▶ Assignment: Your job with the data below: print everything from the line that holds "(** ** Capabilities *)" down to the line that holds "Definition SetupDigest (value", ends included, exactly, and nothing else.

▶ Extracted information:
(* ===== verification/GitHubApp.v ===== *)
(** * The GitHub App boundary (src/internal/githubapp/githubapp.go, setup.go,
    checkout.go, http.go)

    Identities, one-time capabilities and their digests, the verification of
    the App against its configuration, binding snapshots and the checks on
    minted tokens.  HTTP exchanges with the provider are no part of it: what
    the provider answers is an argument of the operations that ask. *)
From S2P Require Import Prelude GoStd Base64 Token Queue Route Evidence.
#[local] Open Scope Z_scope.

(** ** Identities *)

(** The rune loop refuses every rune outside 0x21-0x7e, and no byte of a
    longer rune or of invalid UTF-8 is in that range. *)
Definition validText (s : string) (limit : Z) : bool :=
  negb (bool_decide (s = "")) && (slen s <=? limit) && forallBytes (λ b, (33 <=? b) && (b <=? 126)) s.

Record AppIdentity := { ai_AppID : Z; ai_ClientID : string; ai_Slug : string }.
#[global] Instance AppIdentity_eq_dec : EqDecision AppIdentity.
Proof. solve_decision. Defined.
Definition appIdentityValid (v : AppIdentity) : bool :=
  (0 <? ai_AppID v) && validText (ai_ClientID v) 255 && validText (ai_Slug v) 100.

Record Owner := { ow_AccountID : Z; ow_Type : string }.
#[global] Instance Owner_eq_dec : EqDecision Owner.
Proof. solve_decision. Defined.
Definition ownerValid (v : Owner) : bool :=
  (0 <? ow_AccountID v) && (bool_decide (ow_Type v = "User") || bool_decide (ow_Type v = "Organization")).

(** [TargetType] and [RepositorySelection] are set by the HTTP provider and
    read by nothing modelled. *)
Record ProviderInstallation := { ins_ID : Z; ins_Account : Owner; ins_Suspended : bool }.
Record ProviderRepository := {
  rp_ID : Z; rp_NodeID : string; rp_OwnerID : Z; rp_Name : string; rp_FullName : string; rp_DefaultBranch : string;
}.
Record App := {
  app_ID : Z; app_ClientID : string; app_Slug : string; app_Owner : Owner; app_Permissions : gmap string string; app_Events : list string;
}.

(** [got[key] != value]: a missing key reads as the empty string. *)
Definition exactPermissions (got want : gmap string string) : bool :=
  bool_decide (size got = size want) && forallb (λ kv, bool_decide (default "" (got !! kv.1) = kv.2)) (map_to_list want).
Definition exactStrings (got want : list string) : bool :=
  bool_decide (length got = length want) && bool_decide (NoDup got) && forallb (λ v, bool_decide (v ∈ got)) want.

Definition appPermissions : gmap string string := {["contents" := "read"; "metadata" := "read"]}.
Definition VerifyApp (app : App) (want : AppIdentity) (owner : Owner) : bool :=
  appIdentityValid want && ownerValid owner && (app_ID app =? ai_AppID want) && bool_decide (app_ClientID app = ai_ClientID want)
  && bool_decide (app_Slug app = ai_Slug want) && bool_decide (app_Owner app = owner)
  && exactPermissions (app_Permissions app) appPermissions && exactStrings (app_Events app) ["push"].

(** ** Capabilities *)

Definition NewCapability (randomness : string) : option string := RawURLEncodeToString <$> readFull 32 randomness.
(** The decoder ignores the two spare bits of the last letter, so four texts
    denote one capability; the digest is of the bytes. *)
Definition capabilityDigest (domain value : string) : option string :=
  if negb (slen value =? 43) then None
  else
    b ← RawURLDecodeString value;
    if negb (slen b =? 32) then None else Some (Sum256 ((domain +:+ ":") +:+ b +:+ nul)).
Definition SetupDigest (value : string) : option string := capabilityDigest "setup-state/v1" value.
Definition HandoffDigest (value : string) : option string := capabilityDigest "setup-handoff/v1" value.

(** [fmt.Sprintf("gh_%s_%x", domain, digest[:16])] *)
Definition auditID (domain digest : string) : string := "gh_" +:+ domain +:+ "_" +:+ EncodeToString (takeBytes 16 digest).
Definition lifecycleAuditID (digest : string) : string := "gh_lifecycle_" +:+ EncodeToString (takeBytes 16 digest).

(** [hex] of 16 random bytes with the version and variant bits of a UUID. *)
Definition setByte (n : nat) (f : Z → Z) (s : string) : string :=
  takeBytes n s +:+ match String.get n s with Some c => String (ascii_of_byte (f (byte_of c))) "" | None => "" end +:+ dropBytes (S n) s.
Definition checkoutID (randomness : string) : option string :=
  b ← readFull 16 randomness;
  let b := setByte 8 (λ x, Z.lor (Z.land x 63) 128) (setByte 6 (λ x, Z.lor (Z.land x 15) 64) b) in
  let part i n := EncodeToString (takeBytes n (dropBytes i b)) in
  Some (part 0%nat 4%nat +:+ "-" +:+ part 4%nat 2%nat +:+ "-" +:+ part 6%nat 2%nat +:+ "-" +:+ part 8%nat 2%nat +:+ "-" +:+ part 10%nat 6%nat).

(** ** Binding snapshots *)

Record GitBindingInput := { bi_ProjectID : string; bi_RepositoryID : Z; bi_Ref : string; bi_EnvironmentID : string; bi_ServerID : string }.
Definition bindingInputValid (i : GitBindingInput) : bool :=
  ValidOpaqueID (bi_ProjectID i) && (0 <? bi_RepositoryID i) && ValidBranchRef (bi_Ref i) && ValidOpaqueID (bi_EnvironmentID i)
  && ValidOpaqueID (bi_ServerID i).

Record CheckoutBinding := {
  cb_OwnerID : string; cb_ProjectID : string; cb_InstallationID : Z; cb_RepositoryID : Z;
  cb_BindingRevision : Z; cb_RepositoryRevision : Z; cb_InstallationRevision : Z;
  cb_CloneURL : string; cb_CommitSHA : string; cb_ReservationID : string; cb_AuthorizationRevision : Z;
}.
#[global] Instance CheckoutBinding_eq_dec : EqDecision CheckoutBinding.
Proof. solve_decision. Defined.
Definition CloneURLValid (b : CheckoutBinding) : bool :=
  HasPrefix (cb_CloneURL b) "https://github.com/" && HasSuffix (cb_CloneURL b) ".git" && (slen (cb_CloneURL b) <=? 1024).
Definition checkoutBindingValid (b : CheckoutBinding) : bool :=
  let legacy := (0 <? cb_AuthorizationRevision b) && (cb_BindingRevision b =? 0) && (cb_RepositoryRevision b =? 0)
                && (cb_InstallationRevision b =? 0) in
  negb (bool_decide (cb_OwnerID b = "")) && (slen (cb_OwnerID b) <=? 128) && negb (bool_decide (cb_ProjectID b = ""))
  && (slen (cb_ProjectID b) <=? 128) && (0 <? cb_InstallationID b) && (0 <? cb_RepositoryID b)
  && (legacy || ((0 <? cb_BindingRevision b) && (0 <? cb_RepositoryRevision b) && (0 <? cb_InstallationRevision b))).
Definition isLowerHexByte (b : Z) : bool := isDigit b || ((97 <=? b) && (b <=? 102)).
Definition isLowerHex (v : string) : bool := forallBytes isLowerHexByte v.

(** ** Tokens *)

(** [Permissions] of a checkout token and the repositories it is for; times in
    nanoseconds since year one, so the zero time is 0. *)
Record CheckoutToken := {
  ct_Value : string; ct_ExpiresAt : Z; ct_RepositoryIDs : list Z; ct_Contents : string; ct_Permissions : gmap string string;
}.
Definition maxTokenBytes : Z := 8192.
Definition tokenSafetyMargin : Z := 30 * second.
Definition tokenExpiryTolerance : Z := minute.
Definition validToken (value : string) (expiresAt now : Z) : bool :=
  negb (bool_decide (value = "")) && (slen value <=? maxTokenBytes) && forallBytes (λ b, negb ((b =? 13) || (b =? 10) || (b =? 0))) value
  && negb (expiresAt =? 0) && (now + tokenSafetyMargin <? expiresAt) && (expiresAt <? now + (60 * minute + tokenExpiryTolerance) + 1).
Definition checkoutPermissions : gmap string string := {["contents" := "read"]}.
Definition validCheckoutToken (t : CheckoutToken) (repositoryID now : Z) : bool :=
  validToken (ct_Value t) (ct_ExpiresAt t) now && bool_decide (ct_Contents t = "read")
  && exactPermissions (ct_Permissions t) checkoutPermissions && bool_decide (ct_RepositoryIDs t = [repositoryID]).

(** ** Facts *)

(** Verification pins the App down: identity, owner, permissions and events are the configured ones, nothing more. *)
Lemma exactStrings_singleton got s : exactStrings got [s] = true ↔ got = [s].
Proof.
  unfold exactStrings. split.
  - intros H. bool_hyps. destruct got as [|x [|y got]]; simpl in *; bool_hyps; [lia|set_solver|lia].
  - intros ->. simpl. rewrite !bool_decide_true by (first [done|apply NoDup_singleton|set_solver]). done.
Qed.
Lemma exactPermissions_eq got want : map_Forall (λ _ v, v ≠ "") want → exactPermissions got want = true ↔ got = want.
Proof.
  intros Hw. unfold exactPermissions. split.
  - intros [Hs%bool_decide_eq_true Hf]%andb_true_iff. rewrite forallb_forall in Hf.
    assert (want ⊆ got) as Hsub.
    { apply map_subseteq_spec. intros k v Hk. specialize (Hf (k, v)). simpl in Hf.
      assert (default "" (got !! k) = v) as Hd by by eapply bool_decide_eq_true_1, Hf, list_elem_of_In, elem_of_map_to_list.
      destruct (got !! k); simpl in Hd; [congruence|]. subst. by destruct (Hw k "" Hk). }
    symmetry. apply map_subseteq_size_eq; [done|lia].
  - intros ->. rewrite bool_decide_true by done. apply forallb_forall. intros [k v] Hk%list_elem_of_In%elem_of_map_to_list. simpl.
    by rewrite Hk, bool_decide_true.
Qed.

▶ Solved exercise:
(** ** Capabilities *)

Definition NewCapability (randomness : string) : option string := RawURLEncodeToString <$> readFull 32 randomness.
(** The decoder ignores the two spare bits of the last letter, so four texts
    denote one capability; the digest is of the bytes. *)
Definition capabilityDigest (domain value : string) : option string :=
  if negb (slen value =? 43) then None
  else
    b ← RawURLDecodeString value;
    if negb (slen b =? 32) then None else Some (Sum256 ((domain +:+ ":") +:+ b +:+ nul)).
Definition SetupDigest (value : string) : option string := capabilityDigest "setup-state/v1" value.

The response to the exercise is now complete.